**Work instruction**: For the entries that follow, tally the lines holding the string "eapply". Give the total and nothing else.
= Beginning of Section =
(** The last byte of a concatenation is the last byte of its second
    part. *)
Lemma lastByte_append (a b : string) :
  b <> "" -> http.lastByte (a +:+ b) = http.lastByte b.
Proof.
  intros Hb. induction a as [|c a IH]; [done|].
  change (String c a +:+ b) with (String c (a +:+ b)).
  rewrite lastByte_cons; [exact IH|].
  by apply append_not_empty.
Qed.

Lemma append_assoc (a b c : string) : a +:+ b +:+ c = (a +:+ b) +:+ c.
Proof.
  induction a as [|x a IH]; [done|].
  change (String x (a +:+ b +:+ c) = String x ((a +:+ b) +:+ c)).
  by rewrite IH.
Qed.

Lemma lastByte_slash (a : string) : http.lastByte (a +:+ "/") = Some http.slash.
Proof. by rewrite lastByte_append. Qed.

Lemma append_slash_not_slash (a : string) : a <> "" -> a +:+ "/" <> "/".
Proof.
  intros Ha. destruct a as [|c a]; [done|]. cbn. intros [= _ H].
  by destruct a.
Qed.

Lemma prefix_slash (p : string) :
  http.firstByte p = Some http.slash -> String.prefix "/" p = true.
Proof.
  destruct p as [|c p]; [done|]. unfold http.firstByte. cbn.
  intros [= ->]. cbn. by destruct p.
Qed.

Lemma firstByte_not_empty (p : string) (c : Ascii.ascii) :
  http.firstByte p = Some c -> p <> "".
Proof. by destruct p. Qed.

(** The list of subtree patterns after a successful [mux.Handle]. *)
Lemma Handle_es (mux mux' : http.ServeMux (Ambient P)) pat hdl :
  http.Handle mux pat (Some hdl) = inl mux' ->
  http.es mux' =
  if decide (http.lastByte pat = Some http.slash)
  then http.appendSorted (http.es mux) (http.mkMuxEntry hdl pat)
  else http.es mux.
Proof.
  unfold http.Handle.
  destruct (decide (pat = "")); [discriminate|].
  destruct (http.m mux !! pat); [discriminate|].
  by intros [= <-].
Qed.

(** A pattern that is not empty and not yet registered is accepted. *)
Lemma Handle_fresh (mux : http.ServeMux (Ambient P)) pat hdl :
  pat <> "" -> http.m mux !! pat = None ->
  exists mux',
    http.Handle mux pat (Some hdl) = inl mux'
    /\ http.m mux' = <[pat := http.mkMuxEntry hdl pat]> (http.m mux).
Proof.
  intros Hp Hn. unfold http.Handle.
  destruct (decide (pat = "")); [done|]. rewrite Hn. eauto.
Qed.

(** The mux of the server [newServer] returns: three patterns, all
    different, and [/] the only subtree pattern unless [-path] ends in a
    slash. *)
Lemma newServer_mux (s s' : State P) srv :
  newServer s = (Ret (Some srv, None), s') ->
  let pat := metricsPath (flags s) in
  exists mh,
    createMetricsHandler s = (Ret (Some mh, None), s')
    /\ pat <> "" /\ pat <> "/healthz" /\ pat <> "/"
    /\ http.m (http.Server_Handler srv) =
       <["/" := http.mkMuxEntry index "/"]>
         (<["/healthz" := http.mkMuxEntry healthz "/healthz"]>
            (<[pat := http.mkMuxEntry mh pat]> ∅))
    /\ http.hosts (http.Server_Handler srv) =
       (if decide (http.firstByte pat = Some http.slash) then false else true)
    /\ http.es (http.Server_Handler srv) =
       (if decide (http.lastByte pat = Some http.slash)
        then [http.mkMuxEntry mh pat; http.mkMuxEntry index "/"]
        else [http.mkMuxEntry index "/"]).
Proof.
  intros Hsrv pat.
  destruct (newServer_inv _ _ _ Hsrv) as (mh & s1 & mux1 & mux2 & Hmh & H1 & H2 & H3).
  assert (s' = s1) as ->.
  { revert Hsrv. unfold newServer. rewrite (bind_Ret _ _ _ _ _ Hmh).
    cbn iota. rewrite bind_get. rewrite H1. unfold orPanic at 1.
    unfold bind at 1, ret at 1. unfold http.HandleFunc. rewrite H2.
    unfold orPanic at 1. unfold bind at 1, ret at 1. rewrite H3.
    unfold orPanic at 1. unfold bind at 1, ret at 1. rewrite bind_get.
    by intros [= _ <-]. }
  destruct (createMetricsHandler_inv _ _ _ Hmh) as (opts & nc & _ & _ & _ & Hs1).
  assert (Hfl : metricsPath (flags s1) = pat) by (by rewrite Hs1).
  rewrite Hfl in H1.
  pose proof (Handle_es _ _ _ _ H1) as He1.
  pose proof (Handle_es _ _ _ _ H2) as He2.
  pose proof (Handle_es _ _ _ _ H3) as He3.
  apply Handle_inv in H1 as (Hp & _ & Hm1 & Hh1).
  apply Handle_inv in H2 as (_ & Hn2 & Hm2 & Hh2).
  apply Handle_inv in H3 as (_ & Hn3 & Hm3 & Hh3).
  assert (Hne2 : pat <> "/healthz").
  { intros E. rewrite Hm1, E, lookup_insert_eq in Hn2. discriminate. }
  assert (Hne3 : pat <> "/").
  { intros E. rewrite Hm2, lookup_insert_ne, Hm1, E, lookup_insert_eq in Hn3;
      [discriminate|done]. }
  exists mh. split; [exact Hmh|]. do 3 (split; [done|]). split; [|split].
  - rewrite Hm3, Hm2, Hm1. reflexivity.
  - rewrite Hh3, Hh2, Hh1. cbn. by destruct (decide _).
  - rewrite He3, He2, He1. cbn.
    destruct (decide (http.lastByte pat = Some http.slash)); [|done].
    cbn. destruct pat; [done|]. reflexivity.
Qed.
= End of Section =
= Beginning of Section =
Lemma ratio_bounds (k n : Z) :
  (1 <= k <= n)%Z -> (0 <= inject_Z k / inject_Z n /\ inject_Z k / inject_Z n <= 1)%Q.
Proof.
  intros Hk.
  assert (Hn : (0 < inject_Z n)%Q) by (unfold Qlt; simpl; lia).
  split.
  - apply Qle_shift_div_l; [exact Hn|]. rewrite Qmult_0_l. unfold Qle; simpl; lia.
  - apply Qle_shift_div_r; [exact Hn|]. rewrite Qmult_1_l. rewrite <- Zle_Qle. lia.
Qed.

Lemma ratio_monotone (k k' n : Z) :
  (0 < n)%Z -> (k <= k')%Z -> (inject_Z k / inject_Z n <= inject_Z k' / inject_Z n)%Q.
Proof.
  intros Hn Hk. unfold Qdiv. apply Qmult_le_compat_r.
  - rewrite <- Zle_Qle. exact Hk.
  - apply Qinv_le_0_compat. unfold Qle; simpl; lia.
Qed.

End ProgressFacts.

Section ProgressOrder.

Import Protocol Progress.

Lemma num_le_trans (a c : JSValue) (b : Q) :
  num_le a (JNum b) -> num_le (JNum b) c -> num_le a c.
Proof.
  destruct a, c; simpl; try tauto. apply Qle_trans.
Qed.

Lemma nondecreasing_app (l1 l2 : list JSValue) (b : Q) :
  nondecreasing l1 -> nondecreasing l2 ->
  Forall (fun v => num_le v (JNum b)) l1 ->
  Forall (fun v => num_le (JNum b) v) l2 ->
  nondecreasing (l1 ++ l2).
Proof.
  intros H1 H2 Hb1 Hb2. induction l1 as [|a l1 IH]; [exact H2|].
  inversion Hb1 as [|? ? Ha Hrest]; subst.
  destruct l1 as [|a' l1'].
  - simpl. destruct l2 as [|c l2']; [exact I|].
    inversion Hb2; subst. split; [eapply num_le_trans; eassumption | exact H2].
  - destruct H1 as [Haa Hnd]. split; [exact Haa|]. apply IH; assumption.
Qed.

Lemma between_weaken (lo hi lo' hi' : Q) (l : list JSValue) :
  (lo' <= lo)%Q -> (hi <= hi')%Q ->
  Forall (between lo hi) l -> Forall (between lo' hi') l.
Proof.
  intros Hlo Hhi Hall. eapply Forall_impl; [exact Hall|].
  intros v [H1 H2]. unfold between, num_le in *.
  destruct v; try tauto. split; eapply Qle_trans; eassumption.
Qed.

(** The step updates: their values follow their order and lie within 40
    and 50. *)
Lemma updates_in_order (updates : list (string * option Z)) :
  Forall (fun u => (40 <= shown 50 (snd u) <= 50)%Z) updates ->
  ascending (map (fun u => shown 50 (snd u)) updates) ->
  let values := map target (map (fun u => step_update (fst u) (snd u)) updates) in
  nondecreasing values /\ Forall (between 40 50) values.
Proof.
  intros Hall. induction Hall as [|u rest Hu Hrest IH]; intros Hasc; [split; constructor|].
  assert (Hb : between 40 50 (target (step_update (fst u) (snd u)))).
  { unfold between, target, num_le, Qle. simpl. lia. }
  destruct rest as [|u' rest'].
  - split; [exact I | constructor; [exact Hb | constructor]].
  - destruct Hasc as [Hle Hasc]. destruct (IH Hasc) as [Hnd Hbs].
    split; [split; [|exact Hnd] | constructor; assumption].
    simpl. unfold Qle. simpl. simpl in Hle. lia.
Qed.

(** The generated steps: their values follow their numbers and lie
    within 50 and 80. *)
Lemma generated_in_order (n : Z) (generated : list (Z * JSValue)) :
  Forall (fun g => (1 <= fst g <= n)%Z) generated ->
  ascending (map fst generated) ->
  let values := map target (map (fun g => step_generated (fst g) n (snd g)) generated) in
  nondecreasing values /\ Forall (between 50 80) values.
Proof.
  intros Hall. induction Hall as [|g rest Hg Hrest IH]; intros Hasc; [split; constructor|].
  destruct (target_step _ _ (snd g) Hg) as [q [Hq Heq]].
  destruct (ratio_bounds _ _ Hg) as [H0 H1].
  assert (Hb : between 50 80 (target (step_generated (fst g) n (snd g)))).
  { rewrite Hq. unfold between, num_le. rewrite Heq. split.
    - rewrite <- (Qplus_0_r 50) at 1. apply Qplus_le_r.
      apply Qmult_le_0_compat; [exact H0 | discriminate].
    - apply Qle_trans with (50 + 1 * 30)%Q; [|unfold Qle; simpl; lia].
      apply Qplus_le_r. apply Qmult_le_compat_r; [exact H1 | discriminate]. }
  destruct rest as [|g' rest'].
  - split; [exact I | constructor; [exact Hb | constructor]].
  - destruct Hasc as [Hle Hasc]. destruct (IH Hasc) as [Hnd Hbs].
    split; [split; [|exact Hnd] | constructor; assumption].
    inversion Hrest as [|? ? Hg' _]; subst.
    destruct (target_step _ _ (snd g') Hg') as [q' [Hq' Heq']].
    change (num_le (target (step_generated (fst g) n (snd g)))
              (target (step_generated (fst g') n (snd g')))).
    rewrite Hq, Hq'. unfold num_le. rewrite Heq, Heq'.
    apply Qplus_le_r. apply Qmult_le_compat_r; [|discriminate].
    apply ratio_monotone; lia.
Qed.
= End of Section =
= Beginning of Section =
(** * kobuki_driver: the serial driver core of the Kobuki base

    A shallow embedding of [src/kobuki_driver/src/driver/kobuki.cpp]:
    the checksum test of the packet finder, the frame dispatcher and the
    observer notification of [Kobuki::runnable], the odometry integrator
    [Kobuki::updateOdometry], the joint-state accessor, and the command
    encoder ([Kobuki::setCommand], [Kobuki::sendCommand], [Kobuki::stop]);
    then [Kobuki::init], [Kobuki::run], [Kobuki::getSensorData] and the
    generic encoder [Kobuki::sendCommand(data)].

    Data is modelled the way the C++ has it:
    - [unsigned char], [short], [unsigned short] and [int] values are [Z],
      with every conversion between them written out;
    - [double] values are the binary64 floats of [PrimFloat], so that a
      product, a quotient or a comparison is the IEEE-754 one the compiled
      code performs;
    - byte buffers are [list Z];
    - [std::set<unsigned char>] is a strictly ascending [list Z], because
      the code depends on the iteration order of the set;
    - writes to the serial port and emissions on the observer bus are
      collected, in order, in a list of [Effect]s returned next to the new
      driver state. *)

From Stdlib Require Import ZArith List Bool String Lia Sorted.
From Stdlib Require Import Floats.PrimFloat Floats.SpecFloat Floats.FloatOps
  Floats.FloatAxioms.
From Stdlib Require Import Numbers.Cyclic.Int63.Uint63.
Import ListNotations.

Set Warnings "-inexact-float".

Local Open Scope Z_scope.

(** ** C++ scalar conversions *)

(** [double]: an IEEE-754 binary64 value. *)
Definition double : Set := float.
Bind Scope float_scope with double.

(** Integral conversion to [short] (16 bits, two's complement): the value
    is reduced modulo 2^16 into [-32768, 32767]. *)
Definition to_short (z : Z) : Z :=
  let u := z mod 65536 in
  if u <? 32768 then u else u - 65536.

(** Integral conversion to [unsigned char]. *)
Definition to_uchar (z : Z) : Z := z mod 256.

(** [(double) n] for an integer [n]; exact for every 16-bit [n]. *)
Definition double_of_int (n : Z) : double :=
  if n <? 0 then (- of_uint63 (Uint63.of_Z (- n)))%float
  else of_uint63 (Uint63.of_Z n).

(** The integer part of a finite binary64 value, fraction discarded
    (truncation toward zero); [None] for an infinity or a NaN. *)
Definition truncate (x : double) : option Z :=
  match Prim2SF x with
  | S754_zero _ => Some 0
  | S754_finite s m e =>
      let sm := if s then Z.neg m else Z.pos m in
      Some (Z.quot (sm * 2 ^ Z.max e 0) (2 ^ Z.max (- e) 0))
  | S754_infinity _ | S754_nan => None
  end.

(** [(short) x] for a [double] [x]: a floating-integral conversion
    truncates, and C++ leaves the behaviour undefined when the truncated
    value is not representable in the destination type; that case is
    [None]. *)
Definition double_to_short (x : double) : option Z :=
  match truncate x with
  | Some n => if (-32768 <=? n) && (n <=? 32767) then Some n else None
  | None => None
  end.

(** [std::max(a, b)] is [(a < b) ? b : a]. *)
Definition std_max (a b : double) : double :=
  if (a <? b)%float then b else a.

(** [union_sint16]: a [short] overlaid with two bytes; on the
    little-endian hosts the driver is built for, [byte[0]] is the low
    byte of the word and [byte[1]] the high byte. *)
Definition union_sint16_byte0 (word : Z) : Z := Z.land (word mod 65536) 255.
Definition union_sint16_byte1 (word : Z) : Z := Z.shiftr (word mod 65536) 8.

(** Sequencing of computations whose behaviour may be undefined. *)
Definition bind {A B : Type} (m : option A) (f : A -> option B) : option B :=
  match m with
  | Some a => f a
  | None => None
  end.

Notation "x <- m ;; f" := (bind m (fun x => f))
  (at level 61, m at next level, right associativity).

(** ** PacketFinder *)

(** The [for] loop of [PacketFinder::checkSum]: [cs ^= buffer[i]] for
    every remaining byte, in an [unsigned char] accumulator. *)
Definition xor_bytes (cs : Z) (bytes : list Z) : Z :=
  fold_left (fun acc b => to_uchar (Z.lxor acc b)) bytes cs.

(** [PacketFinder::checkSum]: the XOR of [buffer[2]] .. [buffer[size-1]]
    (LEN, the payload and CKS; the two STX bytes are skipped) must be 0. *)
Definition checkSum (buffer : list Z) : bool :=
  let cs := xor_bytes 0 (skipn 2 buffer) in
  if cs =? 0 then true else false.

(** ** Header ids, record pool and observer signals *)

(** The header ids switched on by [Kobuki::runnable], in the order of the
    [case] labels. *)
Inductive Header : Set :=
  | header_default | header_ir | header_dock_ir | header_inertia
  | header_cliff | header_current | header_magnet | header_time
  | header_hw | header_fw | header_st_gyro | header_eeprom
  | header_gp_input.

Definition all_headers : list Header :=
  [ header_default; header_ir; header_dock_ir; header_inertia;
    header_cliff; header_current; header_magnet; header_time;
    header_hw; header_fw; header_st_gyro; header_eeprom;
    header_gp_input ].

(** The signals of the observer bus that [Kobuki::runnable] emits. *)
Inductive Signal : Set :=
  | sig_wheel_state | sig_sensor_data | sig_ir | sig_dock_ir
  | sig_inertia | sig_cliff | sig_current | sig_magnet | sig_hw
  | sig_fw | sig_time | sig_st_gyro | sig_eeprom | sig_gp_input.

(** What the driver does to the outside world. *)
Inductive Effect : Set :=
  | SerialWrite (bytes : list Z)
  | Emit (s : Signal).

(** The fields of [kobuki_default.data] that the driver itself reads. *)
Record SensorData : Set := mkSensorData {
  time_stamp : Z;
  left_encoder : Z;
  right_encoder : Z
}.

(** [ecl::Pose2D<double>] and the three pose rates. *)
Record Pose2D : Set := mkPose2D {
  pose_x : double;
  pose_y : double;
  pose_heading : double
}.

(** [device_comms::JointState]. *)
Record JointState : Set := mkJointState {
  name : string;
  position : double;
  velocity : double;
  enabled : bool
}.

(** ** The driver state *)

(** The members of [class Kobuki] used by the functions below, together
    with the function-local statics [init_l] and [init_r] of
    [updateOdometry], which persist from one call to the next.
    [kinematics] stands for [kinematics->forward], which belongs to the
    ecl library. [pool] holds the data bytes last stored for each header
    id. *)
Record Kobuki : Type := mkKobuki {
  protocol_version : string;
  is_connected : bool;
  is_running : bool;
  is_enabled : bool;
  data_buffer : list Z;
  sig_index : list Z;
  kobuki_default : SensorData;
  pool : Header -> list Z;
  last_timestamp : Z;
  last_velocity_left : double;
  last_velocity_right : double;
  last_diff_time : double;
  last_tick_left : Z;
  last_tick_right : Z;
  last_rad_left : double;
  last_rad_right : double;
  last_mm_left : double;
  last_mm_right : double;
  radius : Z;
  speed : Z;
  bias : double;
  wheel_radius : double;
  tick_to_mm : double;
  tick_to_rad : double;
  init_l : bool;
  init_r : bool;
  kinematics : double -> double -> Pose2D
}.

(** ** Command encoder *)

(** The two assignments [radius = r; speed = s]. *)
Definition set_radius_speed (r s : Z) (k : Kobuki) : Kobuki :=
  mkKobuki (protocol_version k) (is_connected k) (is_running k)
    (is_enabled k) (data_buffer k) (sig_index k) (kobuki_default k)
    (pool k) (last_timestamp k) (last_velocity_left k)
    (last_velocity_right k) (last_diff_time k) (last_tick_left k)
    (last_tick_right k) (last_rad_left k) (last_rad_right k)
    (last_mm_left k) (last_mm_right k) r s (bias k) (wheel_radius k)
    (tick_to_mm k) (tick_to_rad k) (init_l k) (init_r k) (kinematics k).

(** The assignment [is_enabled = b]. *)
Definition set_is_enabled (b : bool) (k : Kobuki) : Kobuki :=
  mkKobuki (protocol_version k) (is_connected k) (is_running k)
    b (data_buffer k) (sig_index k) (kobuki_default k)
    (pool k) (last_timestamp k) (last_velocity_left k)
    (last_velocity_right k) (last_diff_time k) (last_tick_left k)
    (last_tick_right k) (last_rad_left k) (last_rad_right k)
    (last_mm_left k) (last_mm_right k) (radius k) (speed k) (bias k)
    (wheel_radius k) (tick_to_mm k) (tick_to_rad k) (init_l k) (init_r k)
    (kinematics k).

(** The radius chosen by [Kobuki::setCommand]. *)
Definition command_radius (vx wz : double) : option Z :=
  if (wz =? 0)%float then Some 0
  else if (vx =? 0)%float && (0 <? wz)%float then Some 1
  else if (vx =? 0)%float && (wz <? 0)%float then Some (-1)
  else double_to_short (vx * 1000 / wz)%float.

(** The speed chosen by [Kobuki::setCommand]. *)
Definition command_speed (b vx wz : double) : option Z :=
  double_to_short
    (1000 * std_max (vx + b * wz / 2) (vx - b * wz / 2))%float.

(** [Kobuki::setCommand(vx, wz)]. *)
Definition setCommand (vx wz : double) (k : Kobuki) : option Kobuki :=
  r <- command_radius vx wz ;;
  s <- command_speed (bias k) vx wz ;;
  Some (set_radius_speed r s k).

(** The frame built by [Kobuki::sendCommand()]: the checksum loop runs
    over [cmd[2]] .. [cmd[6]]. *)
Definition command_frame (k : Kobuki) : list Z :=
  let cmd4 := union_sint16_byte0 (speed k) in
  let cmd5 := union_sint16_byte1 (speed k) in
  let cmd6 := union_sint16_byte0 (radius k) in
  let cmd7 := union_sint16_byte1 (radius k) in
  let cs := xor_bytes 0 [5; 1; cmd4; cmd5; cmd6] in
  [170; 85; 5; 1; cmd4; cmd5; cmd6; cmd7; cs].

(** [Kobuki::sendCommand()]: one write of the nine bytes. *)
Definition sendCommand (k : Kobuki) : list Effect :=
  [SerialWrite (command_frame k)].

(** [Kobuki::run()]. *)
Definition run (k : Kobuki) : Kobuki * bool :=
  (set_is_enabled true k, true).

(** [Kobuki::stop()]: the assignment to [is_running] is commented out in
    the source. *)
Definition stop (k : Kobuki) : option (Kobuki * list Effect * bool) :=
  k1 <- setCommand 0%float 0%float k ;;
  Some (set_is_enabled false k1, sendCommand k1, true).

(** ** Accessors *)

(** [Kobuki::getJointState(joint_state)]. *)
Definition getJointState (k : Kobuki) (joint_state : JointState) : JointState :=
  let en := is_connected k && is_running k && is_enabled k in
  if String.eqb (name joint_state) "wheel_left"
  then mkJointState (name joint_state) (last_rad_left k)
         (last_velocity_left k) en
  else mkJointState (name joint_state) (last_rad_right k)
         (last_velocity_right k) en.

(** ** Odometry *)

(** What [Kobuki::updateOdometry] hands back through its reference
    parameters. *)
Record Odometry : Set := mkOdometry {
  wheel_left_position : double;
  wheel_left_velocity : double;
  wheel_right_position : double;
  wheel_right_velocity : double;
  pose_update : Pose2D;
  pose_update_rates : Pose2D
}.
= End of Section =
**Your solution**: 3